Melainkan karena bagi saya banyak faktor yang harus saya pertimbangkan dalam
setiap keputusan.
Faktor pertama, saya meyakini bahwa
setiap keputusan itu selalu akan mempengaruhi orang lain. Apalagi ketika banyak
orang disekitar saya yang dipengaruhi oleh keputusan tersebut (untuk poin ini
sepertinya terlalu berlebihan). Maka faktor ini biasanya menjadi hal yang saya
pikirkan cukup lama. Misal, keputusan sederhana undangan sebuah agenda
“Makrab”, saya baru bisa memastikan jawaban saat waktu sudah H-2 dikarenakan
pada akhirnya ada agenda lain yang membutuhkan saya. Hal ini mungkin yang
membuat orang lain terkadang seperti “teraniaya” harus selalu bersabar dengan
lamanya saya memikirkan keputusan yang akan diambil.
Faktor kedua, saya meyakini bahwa
setiap keputusan itu akan mempengaruhi rencana-rencana masa depan. Rencana
harian, rencana mingguan bahkan rencana sekian tahun yang telah kita tetapkan.
Apalagi ketika setiap aktivitas kita didasarkan pada rencana hidup ini. Karena
hidup itu tidak bisa dijalani hanya dengan keyakinan mengalir seperti air.
Mengalir kemana aliran air itu bergerak. Misal, keputusan saya untuk memperlama
waktu di Jogja ataukah mempersingkatnya. Meskipun untuk kasus ini sifat
keputusannya jangka panjang. Akan tetapi, dimasa sekarang setidaknya ada banyak
hal yang mempengaruhi. Salah satunya keputusan saya beberapa hari yang
lalu.
Ya, tepat beberapa hari yang lalu saya akhirnya
mengambil keputusan yang dipengaruhi 2 faktor ini. Keputusan yang saya ambil
karena 2 bulan lagi akan meninggalkan “tempat bernaung” saat ini. Pindah dari
sebuah asrama atau yang saya yakini sebagai “pondok” dengan status santri ini.
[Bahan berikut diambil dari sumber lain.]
(* ===== verification/Float.v ===== *)
(** * IEEE-754 binary64 numbers as 64-bit patterns

    The doubles of the SQL engine (tidessql/src/value.c, wire.h). A double is
    its pattern; a finite one is the integer [double_scaled] times 2^-1074, so
    comparisons and the exact operations are integer computations.
    [double_round] is the round-to-nearest-even of a rational number, from
    which the rounded operations of C are defined. *)

From S2P Require Import Prelude Row Command.

(** ** Patterns *)

Definition SIGN : Z := 2 ^ 63.

Definition double_negative (d : Z) : bool := SIGN <=? d.
Definition double_magnitude (d : Z) : Z := if double_negative d then d - SIGN else d.
Definition double_sign (neg : bool) (magnitude : Z) : Z := if neg then SIGN + magnitude else magnitude.

(** The patterns of the magnitudes of infinity and of the largest finite double. *)
Definition INF : Z := 2047 * 2 ^ 52.
Definition DBL_MAX : Z := INF - 1.

Definition isnan (d : Z) : bool := INF <? double_magnitude d.

(** The value of a magnitude, in units of 2^-1074. *)
Definition magnitude_scaled (g : Z) : Z :=
  let e := g / 2 ^ 52 in
  let f := g mod 2 ^ 52 in
  if e =? 0 then f else (2 ^ 52 + f) * 2 ^ (e - 1).

Definition double_scaled (d : Z) : Z :=
  if double_negative d then - magnitude_scaled (double_magnitude d) else magnitude_scaled (double_magnitude d).

(** ** Comparisons: a comparison with a NaN is false *)

Definition double_lt (a b : Z) : bool :=
  negb (isnan a) && negb (isnan b) && (double_scaled a <? double_scaled b).
Definition double_le (a b : Z) : bool :=
  negb (isnan a) && negb (isnan b) && (double_scaled a <=? double_scaled b).
Definition double_eq (a b : Z) : bool :=
  negb (isnan a) && negb (isnan b) && (double_scaled a =? double_scaled b).

(** ** Rounding *)

(** [num / den] to the nearest integer, ties to even. *)
Definition div_nearest_even (num den : Z) : Z :=
  let q := num / den in
  let r := num mod den in
  if (den <? 2 * r) || ((2 * r =? den) && Z.odd q) then q + 1 else q.

(** [num / den * 2^-p] to the nearest integer, ties to even. *)
Definition scale_nearest (num den p : Z) : Z :=
  if p <? 0 then div_nearest_even (num * 2 ^ (- p)) den else div_nearest_even num (den * 2 ^ p).

(** The exponent of [num / den > 0]: 2^e <= num / den < 2^(e+1). *)
Definition ratio_exponent (num den : Z) : Z :=
  let e := Z.log2 num - Z.log2 den in
  if (if e <? 0 then num * 2 ^ (- e) <? den else num <? den * 2 ^ e) then e - 1 else e.

(** The pattern of the double nearest to [num / den >= 0]. The unit in the last
    place is 2^p; a carry out of the significand moves to the exponent. *)
Definition magnitude_round (num den : Z) : Z :=
  if num =? 0 then 0
  else
    let p := Z.max (ratio_exponent num den - 52) (-1074) in
    Z.min INF ((p + 1074) * 2 ^ 52 + scale_nearest num den p).

(** The sign of a zero result is given apart. *)
Definition double_round (zero_neg : bool) (num den : Z) : Z :=
  if num =? 0 then double_sign zero_neg 0
  else double_sign (num <? 0) (magnitude_round (Z.abs num) den).

(** ** Operations *)

Definition UNIT : Z := 2 ^ 1074.

(** The pattern of a quiet NaN; its payload is never observed. *)
Definition NAN : Z := INF + 2 ^ 51.

Definition isinf (d : Z) : bool := double_magnitude d =? INF.
Definition iszero (d : Z) : bool := double_magnitude d =? 0.

(** Conversion of an integer. *)
Definition double_of_integer (z : Z) : Z := double_round false z 1.

Definition double_neg (a : Z) : Z := double_sign (negb (double_negative a)) (double_magnitude a).
Definition double_abs (a : Z) : Z := double_magnitude a.

Definition signs_differ (a b : Z) : bool := xorb (double_negative a) (double_negative b).

Definition double_add (a b : Z) : Z :=
  if isnan a || isnan b || (isinf a && isinf b && signs_differ a b) then NAN
  else if isinf a then a else if isinf b then b
  else double_round (double_negative a && double_negative b) (double_scaled a + double_scaled b) UNIT.
Definition double_sub (a b : Z) : Z := double_add a (double_neg b).

Definition double_mul (a b : Z) : Z :=
  if isnan a || isnan b || (isinf a && iszero b) || (iszero a && isinf b) then NAN
  else if isinf a || isinf b then double_sign (signs_differ a b) INF
  else double_round (signs_differ a b) (double_scaled a * double_scaled b) (UNIT * UNIT).

Definition double_div (a b : Z) : Z :=
  if isnan a || isnan b || (isinf a && isinf b) || (iszero a && iszero b) then NAN
  else if isinf a || iszero b then double_sign (signs_differ a b) INF
  else if isinf b then double_sign (signs_differ a b) 0
  else double_round (signs_differ a b)
    (Z.sgn (double_scaled a) * Z.sgn (double_scaled b) * Z.abs (double_scaled a)) (Z.abs (double_scaled b)).

(** fmod is exact and has the sign of the dividend. *)
Definition double_fmod (a b : Z) : Z :=
  if isnan a || isnan b || isinf a || iszero b then NAN
  else if isinf b then a
  else double_round (double_negative a) (Z.rem (double_scaled a) (double_scaled b)) UNIT.

(** The roundings to an integral double keep the sign of a zero result. *)
Definition double_integral (f : Z -> Z) (a : Z) : Z :=
  if isnan a || isinf a then a else double_round (double_negative a) (f (double_scaled a)) 1.
Definition integer_floor (s : Z) : Z := s / UNIT.
Definition integer_ceil (s : Z) : Z := - (- s / UNIT).
Definition integer_trunc (s : Z) : Z := Z.quot s UNIT.
Definition integer_rint (s : Z) : Z := Z.sgn s * div_nearest_even (Z.abs s) UNIT.
(** round(): ties away from zero. *)
Definition integer_round (s : Z) : Z := Z.sgn s * ((2 * Z.abs s + UNIT) / (2 * UNIT)).

Definition double_floor : Z -> Z := double_integral integer_floor.
Definition double_ceil : Z -> Z := double_integral integer_ceil.
Definition double_trunc : Z -> Z := double_integral integer_trunc.
Definition double_rint : Z -> Z := double_integral integer_rint.
Definition double_nearest : Z -> Z := double_integral integer_round.

(** Conversion of a finite double to an integer type that can hold it. *)
Definition integer_of_double (a : Z) : Z := integer_trunc (double_scaled a).

(** ** The order of the patterns is the order of the numbers *)

Lemma magnitude_scaled_nonneg g : 0 <= g -> 0 <= magnitude_scaled g.
Proof.
  intros Hg. unfold magnitude_scaled. pose proof (Z.mod_pos_bound g (2 ^ 52) ltac:(lia)).
  case_match; [lia|]. apply Z.mul_nonneg_nonneg; [lia|apply Z.pow_nonneg; lia].
Qed.

Lemma magnitude_scaled_lt g h : 0 <= g < h -> magnitude_scaled g < magnitude_scaled h.
Proof.
  intros Hg. unfold magnitude_scaled.
  pose proof (Z.mod_pos_bound g (2 ^ 52) ltac:(lia)) as Hf. pose proof (Z.mod_pos_bound h (2 ^ 52) ltac:(lia)) as Hf'.
  pose proof (Z.div_mod g (2 ^ 52) ltac:(lia)) as Eg. pose proof (Z.div_mod h (2 ^ 52) ltac:(lia)) as Eh.
  pose proof (Z.div_pos g (2 ^ 52) ltac:(lia) ltac:(lia)).
  set (e := g / 2 ^ 52) in *. set (e' := h / 2 ^ 52) in *.
  set (f := g mod 2 ^ 52) in *. set (f' := h mod 2 ^ 52) in *.
  assert (e < e' \/ e = e' /\ f < f') as [He|[<- Hff]] by nia.
  - rewrite (proj2 (Z.eqb_neq e' 0)) by lia.
    assert (2 ^ 52 <= 2 ^ 52 * 2 ^ (e' - 1)) by (pose proof (Z.pow_pos_nonneg 2 (e' - 1)); nia).
    pose proof (Z.pow_pos_nonneg 2 (e' - 1) ltac:(lia) ltac:(lia)).
    destruct (Z.eqb_spec e 0); [nia|].
    assert (2 ^ e <= 2 ^ (e' - 1)) by (apply Z.pow_le_mono_r; lia).
    replace (2 ^ e) with (2 * 2 ^ (e - 1)) in * by (rewrite <- Z.pow_succ_r; [f_equal|]; lia).
    pose proof (Z.pow_pos_nonneg 2 (e - 1) ltac:(lia) ltac:(lia)). nia.
  - destruct (Z.eqb_spec e 0); [done|]. pose proof (Z.pow_pos_nonneg 2 (e - 1) ltac:(lia) ltac:(lia)). nia.
Qed.

Lemma magnitude_scaled_0 : magnitude_scaled 0 = 0.
Proof. done. Qed.

Lemma magnitude_scaled_pos g : 0 < g -> 0 < magnitude_scaled g.
Proof. intros. rewrite <- magnitude_scaled_0. apply magnitude_scaled_lt. lia. Qed.

Lemma magnitude_scaled_compare g h :
  0 <= g -> 0 <= h -> (magnitude_scaled g ?= magnitude_scaled h) = (g ?= h).
Proof.
  intros. destruct (Z.compare_spec g h) as [->|Hl|Hl].
  - apply Z.compare_refl.
  - apply Z.compare_lt_iff, magnitude_scaled_lt. lia.
  - apply Z.compare_gt_iff, magnitude_scaled_lt. lia.
Qed.

Lemma double_magnitude_range d : 0 <= d < 2 ^ 64 -> 0 <= double_magnitude d < SIGN.
Proof. unfold double_magnitude, double_negative, SIGN. intros. case_match; blia. Qed.

Lemma double_scaled_zero d : 0 <= d < 2 ^ 64 -> (double_scaled d = 0 <-> double_magnitude d = 0).
Proof.
  intros Hd%double_magnitude_range. unfold double_scaled.
  destruct (Z.eq_dec (double_magnitude d) 0) as [->|Hn].
  - rewrite magnitude_scaled_0. case_match; lia.
  - pose proof (magnitude_scaled_pos (double_magnitude d)). case_match; lia.
Qed.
Dengan segala kelebihan dan kekurangannya. Atas faktor ini saya telah mengambil
keputusan terhadap dua pilihan, pindah ke “pondok” lain ataukah membuat
“pondok” sendiri. Sampai sebuah kesempatan untuk pilihan pertama saya tetapkan.
Saya akan mengikuti seleksi untuk pindah ke pondok lain, Rumah TahfidzQu
Mahasiswa.
Rumah TahfidzQu merupakan program santri tahfidz
selama 1 tahun. Karena 1 tahun maka tentunya hal ini harus dikomunikasikan ke
orang tua. Tentang niatan saya untuk menambah waktu 1 tahun di Jogja. Dan
Alhamdulillah orang tua pun setuju. Karena memang melengkapi target hafalan
merupakan salah satu rencana hidup di Jogja sebelum “kembali”, jika Allah
berkehendak. Singkat cerita, seleksi pun saya ikuti. 2 hari bersama Al Qur’an,
mungkin inilah tema yang tepat untuk seleksi itu bersama sekitar 30an peserta
ikhwan. Dari seleksi yang akan diterima hanya 10 orang. Subhanallah.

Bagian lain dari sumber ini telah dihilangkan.